Cautionary Statement Regarding Forward-Looking Information
This document contains "forward-looking statements" within the meaning of the Private Securities Litigation Reform Act of 1995. Forward‑looking statements are those that do not relate to historical facts and that are based on current assumptions, beliefs, estimates, expectations and projections, many of which, by their nature, are inherently uncertain and beyond our control. Forward-looking statements may relate to various matters, including our financial condition, results of operations, plans, objectives, future performance, business or industry, and usually can be identified by the use of forward-looking words, such as "anticipates," "assumes," "believes," "can," "continues," "could," "enable," "estimates," "expects," "forecasts," "goal," "intends," "likely," "may," "might," "objective," "plans," "positioned," "potential," "projects," "remains," "should," "target," "trend," "will," "would," or similar words or expressions or variations thereof, and the negative thereof, but these terms are not the exclusive means of identifying such statements. You should not place undue reliance on forward-looking statements, as they are subject to risks and uncertainties, including, but not limited to, those described below. When considering these forward-looking statements, you should keep in mind these risks and uncertainties, as well as any cautionary statements we may make.

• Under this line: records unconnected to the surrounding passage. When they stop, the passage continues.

(** A finite double times a weight in [[0, 1]] is finite. *)
Lemma SFmul_weight (x w : spec_float) :
  SpecFloat.valid_binary prec emax x = true -> SpecFloat.valid_binary prec emax w = true ->
  SFfinite x = true -> SFfinite w = true -> 0 <= IV w <= 2 ^ 1074 ->
  SFfinite (SFmul prec emax x w) = true.
Proof.
  intros Hx Hw Hfx Hfw HIV.
  destruct x as [sx| | |sx mx ex], w as [sw| | |sw mw ew]; try done.
  cbn [SpecFloat.valid_binary] in Hx, Hw. cbn [SFmul].
  pose proof (mantissa_bounds _ _ Hx) as [Hmx Hnx].
  pose proof (bounded_spec _ _ Hx) as (Hex & _).
  pose proof (bounded_spec _ _ Hw) as (Hew & _).
  pose proof (pow2_pos (ew + 1074) ltac:(lia)) as Hpw.
  cbn [IV] in HIV. destruct sw; cbn [cond_Zopp] in HIV; [lia|].
  assert (ew <= 0) as Hew0.
  { destruct (Z.le_gt_cases ew 0); [done|].
    assert (2 ^ 1074 < 2 ^ (ew + 1074)) by (apply Z.pow_lt_mono_r; lia). nia. }
  assert (Zpos mw <= 2 ^ (- ew)) as Hmw.
  { pose proof (pow2_pos (- ew) ltac:(lia)).
    replace (2 ^ 1074) with (2 ^ (- ew) * 2 ^ (ew + 1074)) in HIV
      by (rewrite <- Z.pow_add_r by lia; f_equal; lia).
    nia. }
  set (P := (mx * mw)%positive). set (ez := ex + ew).
  pose proof (digits2_pos_bounds P) as [HdP1 HdP2]. set (dP := Zpos (digits2_pos P)) in *.
  assert (Zpos P = Zpos mx * Zpos mw) as HP by (subst P; lia).
  pose proof (pow2_pos (- ew) ltac:(lia)) as Hpe.
  assert (Zpos P < 2 ^ (53 - ew)) as HPlt.
  { replace (53 - ew) with (53 + - ew) by lia. rewrite Z.pow_add_r by lia. nia. }
  assert (dP <= 53 - ew) as HdP.
  { assert (dP - 1 < 53 - ew) by (apply pow2_lt_inv; lia). lia. }
  set (e' := Z.max (dP + ez - 53) (-1074)).
  assert (ez <= e') as Hn.
  { destruct (Z.le_gt_cases 53 dP); [lia|].
    assert (Zpos P < 2 ^ 52).
    { eapply Z.lt_le_trans; [exact HdP2|]. apply Z.pow_le_mono_r; lia. }
    assert (Zpos mx < 2 ^ 52) by nia.
    assert (ex = -1074) by (destruct (Z.eq_dec ex (-1074)); [done|]; specialize (Hnx ltac:(lia)); lia).
    lia. }
  assert (e' <= ex) as He' by lia.
  rewrite binary_round_aux_char by (rewrite fexp_eq; fold P dP ez e'; lia).
  rewrite fexp_eq. fold P dP ez e'. replace (ez + (e' - ez)) with e' by lia.
  set (n := e' - ez). pose proof (pow2_pos n ltac:(lia)) as Hpn.
  pose proof (pow2_pos (ex - e') ltac:(lia)) as Hpc.
  set (c := Zpos mx * 2 ^ (ex - e')).
  assert (rne_quotient (Zpos P) (2 ^ n) <= c) as Hm1.
  { rewrite <- (rne_quotient_exact c). rewrite <- (rne_quotient_scale c 1 (2 ^ n)) by lia.
    rewrite Z.mul_1_l. apply rne_quotient_mono; [lia|].
    subst c n. rewrite <- Z.mul_assoc, <- Z.pow_add_r by lia.
    replace (ex - e' + (e' - ez)) with (- ew) by lia. nia. }
  pose proof (rne_quotient_bounds (Zpos P) (2 ^ n) Hpn) as [Hq _].
  assert (0 <= Zpos P / 2 ^ n) by (apply Z.div_pos; lia).
  apply encode_finite; [lia| |lia].
  intros E. rewrite E in Hm1.
  destruct (Z.eq_dec ex e') as [Ee|Ee]; [|lia].
  subst c. rewrite Ee, Z.sub_diag in Hm1. change (2 ^ 0) with 1 in Hm1. lia.
Qed.

(** Adding a finite double to a number gives a number. *)
Lemma SFadd_num (x y : spec_float) :
  SpecFloat.valid_binary prec emax x = true -> SpecFloat.valid_binary prec emax y = true ->
  SFnum x = true -> SFfinite y = true -> SFnum (SFadd prec emax x y) = true.
Proof.
  intros Hx Hy Hn Hf.
  destruct x as [sx|sx| |sx mx ex], y as [sy| | |sy my ey]; try done.
  - cbn [SFadd]. by destruct sx, sy.
  - cbn [SpecFloat.valid_binary] in Hx, Hy.
    pose proof (bounded_spec _ _ Hx) as (Hex & _). pose proof (bounded_spec _ _ Hy) as (Hey & _).
    cbn [SFadd]. cbv zeta. rewrite binary_normalize_char by lia. apply RoundZ_num.
Qed.

(** Rounded values are valid doubles. *)
Lemma encode_valid (s : bool) (V : Z) :
  0 < V -> SpecFloat.valid_binary prec emax (encode s (round_pair V)) = true.
Proof.
  intros HV. pose proof (round_quotient_bounds V HV) as (Hk & [Hq1 Hq2] & Hn & _).
  cbv zeta in *. unfold round_pair.
  set (k := Z.max (Zdigits2 V - 53) 0) in *.
  pose proof (rne_quotient_bounds V _ Hk) as Hm. set (m1 := rne_quotient V (2 ^ k)) in *.
  unfold normal_pair. destruct (Z.eqb_spec m1 (2 ^ 53)) as [E|E].
  - unfold encode. cbn [fst snd]. change (2 ^ 52) with (Zpos (2 ^ 52)). cbv iota.
    destruct (Z.leb_spec (k - 1074 + 1) 971) as [Hle|Hgt]; [|reflexivity].
    cbn [SpecFloat.valid_binary]. unfold SpecFloat.bounded, canonical_mantissa.
    rewrite fexp_eq. change (Zpos (digits2_pos (2 ^ 52))) with 53.
    apply andb_true_iff. split; [apply Z.eqb_eq; lia|apply Z.leb_le; exact Hle].
  - unfold encode. cbn [fst snd]. destruct m1 as [|p|p] eqn:Em; try lia.
    destruct (Z.leb_spec (k - 1074) 971) as [Hle|Hgt]; [|reflexivity].
    cbn [SpecFloat.valid_binary]. unfold SpecFloat.bounded, canonical_mantissa.
    rewrite fexp_eq. apply andb_true_iff. split; [|apply Z.leb_le; exact Hle].
    apply Z.eqb_eq. pose proof (digits2_pos_bounds p) as [Hd1 Hd2].
    assert (Zpos (digits2_pos p) <= 53) as Hd.
    { assert (Zpos (digits2_pos p) - 1 < 53) by (apply pow2_lt_inv; lia). lia. }
    destruct (Z.eq_dec k 0) as [E0|E0]; [lia|].
    assert (2 ^ 52 <= Zpos p) by (specialize (Hn ltac:(lia)); lia).
    assert (52 < Zpos (digits2_pos p)) by (apply pow2_lt_inv; lia). lia.
Qed.

Lemma RoundZ_valid (n : Z) : SpecFloat.valid_binary prec emax (RoundZ n) = true.
Proof. destruct n; [reflexivity| |]; apply encode_valid; lia. Qed.

(** An integer with at most 53 significant bits, within range, is a double. *)
Lemma RoundZ_exact (s : bool) (a j : Z) :
  0 < a < 2 ^ 53 -> 0 <= j <= 2045 ->
  exists m e, encode s (round_pair (a * 2 ^ j)) = S754_finite s m e /\
    Zpos m * 2 ^ (e + 1074) = a * 2 ^ j.
Proof.
  intros Ha Hj. pose proof (pow2_pos j ltac:(lia)) as Hpj.
  assert (0 < a * 2 ^ j) as HV by nia.
  pose proof (round_quotient_bounds _ HV) as (Hk & [Hq1 Hq2] & Hn & [Hd1 Hd2] & Hd).
  cbv zeta in *. unfold round_pair.
  set (V := a * 2 ^ j) in *. set (k := Z.max (Zdigits2 V - 53) 0) in *.
  assert (Zdigits2 V <= 53 + j) as HdV.
  { assert (Zdigits2 V - 1 < 53 + j); [|lia]. apply pow2_lt_inv; [lia|].
    eapply Z.le_lt_trans; [exact Hd1|]. subst V. rewrite Z.pow_add_r by lia. nia. }
  assert (k <= j) as Hkj by lia.
  assert (V = a * 2 ^ (j - k) * 2 ^ k) as EV.
  { subst V. rewrite <- Z.mul_assoc, <- Z.pow_add_r by lia. do 2 f_equal. lia. }
  assert (rne_quotient V (2 ^ k) = a * 2 ^ (j - k)) as Em.
  { rewrite EV at 1. rewrite <- (Z.mul_1_l (2 ^ k)) at 2.
    rewrite rne_quotient_scale by lia. apply rne_quotient_exact. }
  assert (V / 2 ^ k = a * 2 ^ (j - k)) as Eq by (rewrite EV at 1; apply Z.div_mul; lia).
  rewrite Em. unfold normal_pair.
  destruct (Z.eqb_spec (a * 2 ^ (j - k)) (2 ^ 53)) as [E|E]; [lia|].
  unfold encode. cbn [fst snd].
  destruct (a * 2 ^ (j - k)) as [|p|p] eqn:Ep; try lia.
  destruct (Z.leb_spec (k - 1074) 971) as [Hle|Hgt]; [|lia].
  exists p, (k - 1074). split; [reflexivity|].
  replace (k - 1074 + 1074) with k by lia. lia.
Qed.

Lemma RoundZ_one : RoundZ (2 ^ 1074) = S754_finite false (2 ^ 52) (-52).
Proof.
  change (2 ^ 1074) with (IV (S754_finite false (2 ^ 52) (-52))). by apply RoundZ_IV.
Qed.

Lemma RoundZ_weight (D : Z) : 0 <= D <= 2 ^ 1074 -> SFweight (RoundZ D).
Proof.
  intros [H0 H1]. pose proof (RoundZ_valid D) as Hv.
  pose proof (RoundZ_mono 0 D H0) as Hlo. pose proof (RoundZ_mono D _ H1) as Hhi.
  rewrite RoundZ_one in Hhi. change (RoundZ 0) with (S754_zero false) in Hlo.
  assert (SFfinite (RoundZ D) = true) as Hf.
  { destruct (RoundZ D) as [s|[]| |s m e]; done. }
  split; [exact Hv|]. split; [exact Hf|]. split.
  - by apply (IV_mono (S754_zero false) (RoundZ D)).
  - change (2 ^ 1074) with (IV (S754_finite false (2 ^ 52) (-52))).
    by apply (IV_mono (RoundZ D)).
Qed.

Lemma floor64_spec (x : float) :
  SFfinite (Prim2SF x) = true -> floor64 x = IV (Prim2SF x) / 2 ^ 1074.
Proof.
  intros Hf. unfold floor64. pose proof (Prim2SF_valid x) as Hv.
  destruct (Prim2SF x) as [s| | |s m e]; try done.
  cbn [IV]. change (SpecFloat.bounded prec emax m e = true) in Hv.
  apply bounded_spec in Hv as (He & _).
  assert ((if s then Zneg m else Zpos m) = cond_Zopp s (Zpos m)) as -> by (by destruct s).
  rewrite <- cond_Zopp_mul.
  destruct (Z.leb_spec 0 e).
  - rewrite Z.pow_add_r by lia. rewrite Z.mul_assoc, Z.div_mul by lia. reflexivity.
  - rewrite Z.shiftr_div_pow2 by lia.
    replace (2 ^ 1074) with (2 ^ (- e) * 2 ^ (e + 1074))
      by (rewrite <- Z.pow_add_r by lia; f_equal; lia).
    rewrite Z.div_mul_cancel_r; [reflexivity| |]; apply Z.pow_nonzero; lia.
Qed.

Lemma of_int64_spec (n : Z) : Prim2SF (of_int64 n) = RoundZ (n * 2 ^ 1074).
Proof.
  unfold of_int64. rewrite Prim2SF_SF2Prim; rewrite binary_normalize_char by lia.
  - reflexivity.
  - apply RoundZ_valid.
Qed.

Lemma RoundZ_small (n : Z) :
  Z.abs n < 2 ^ 53 ->
  SFfinite (RoundZ (n * 2 ^ 1074)) = true /\ IV (RoundZ (n * 2 ^ 1074)) = n * 2 ^ 1074.
Proof.
  intros Hn. pose proof (pow2_pos 1074 ltac:(lia)) as Hp.
  destruct (n * 2 ^ 1074) as [|p|p] eqn:E.
  - split; reflexivity.
  - destruct (RoundZ_exact false n 1074 ltac:(nia) ltac:(lia)) as (m & e & Hm & Hv).
    cbn [RoundZ]. rewrite <- E, Hm. cbn [SFfinite IV cond_Zopp]. split; [reflexivity|lia].
  - destruct (RoundZ_exact true (- n) 1074 ltac:(nia) ltac:(lia)) as (m & e & Hm & Hv).
    cbn [RoundZ]. replace (Zpos p) with (- n * 2 ^ 1074) by lia. rewrite Hm.
    cbn [SFfinite IV cond_Zopp]. split; [reflexivity|lia].
Qed.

There are various important factors that could cause future results to differ materially from historical performance and any forward-looking statements. Factors that might cause such differences, include, but are not limited to:

  • the credit risk associated with the substantial amount of commercial loans and leases in our loan portfolio;
  • the volatility of the mortgage banking business;
  • changes in market interest rates, U.S. federal government shutdowns and the unpredictability of monetary, tax and other policies of government agencies, including tariffs or the imposition and enforceability of tariffs, trade wars, barriers or restrictions, threats of such actions or related uncertainties;
  • the impact of changes in interest rates on the value of our investment securities portfolios;
  • changes in our ability to obtain liquidity as and when needed to fund our obligations as they come due, including as a result of adverse changes to our credit ratings;
  • the risk associated with uninsured deposit account balances;
  • regulatory limits on our ability to receive dividends from our subsidiaries and pay dividends to our shareholders;
  • our ability to recruit and retain qualified banking professionals;
  • the financial soundness of other financial institutions and the impact of volatility in the banking sector on us;
  • changes and instability in economic conditions and financial markets, in the regions in which we operate or otherwise, including a contraction of economic activity, economic downturn or uncertainty and international conflict, including in the Middle East, disruption of supply chain and energy supply markets and capital markets, changes to inflation expectations and other related uncertainties;
  • our ability to continue to invest in technological improvements as they become appropriate or necessary;
  • any interruption in or breach in security of our information systems, or other cybersecurity risks;
  • risks associated with reliance on third-party vendors and artificial intelligence;
  • risks associated with the use of models, estimations and assumptions in our business;
  • the effects of adverse weather events and public health emergencies;
  • the risks associated with acquiring other banks and financial services businesses, including integration into our existing operations;
  • the extensive federal and state regulations, supervision and examination governing almost every aspect of our operations, and potential expenses associated with complying with such regulations;
  • our ability to comply with the consent orders entered into by First National Bank of Pennsylvania with the Department of Justice and the North Carolina State Department of Justice, and related costs and potential reputational harm;
  • changes in federal, state or local tax rules and regulations or interpretations, or accounting policies, standards and interpretations;
  • the effects of climate change and related legislative and regulatory initiatives; and
  • any reputation, credit, interest rate, market, operational, litigation, legal, liquidity, regulatory and compliance risk resulting from developments related to any of the risks discussed above.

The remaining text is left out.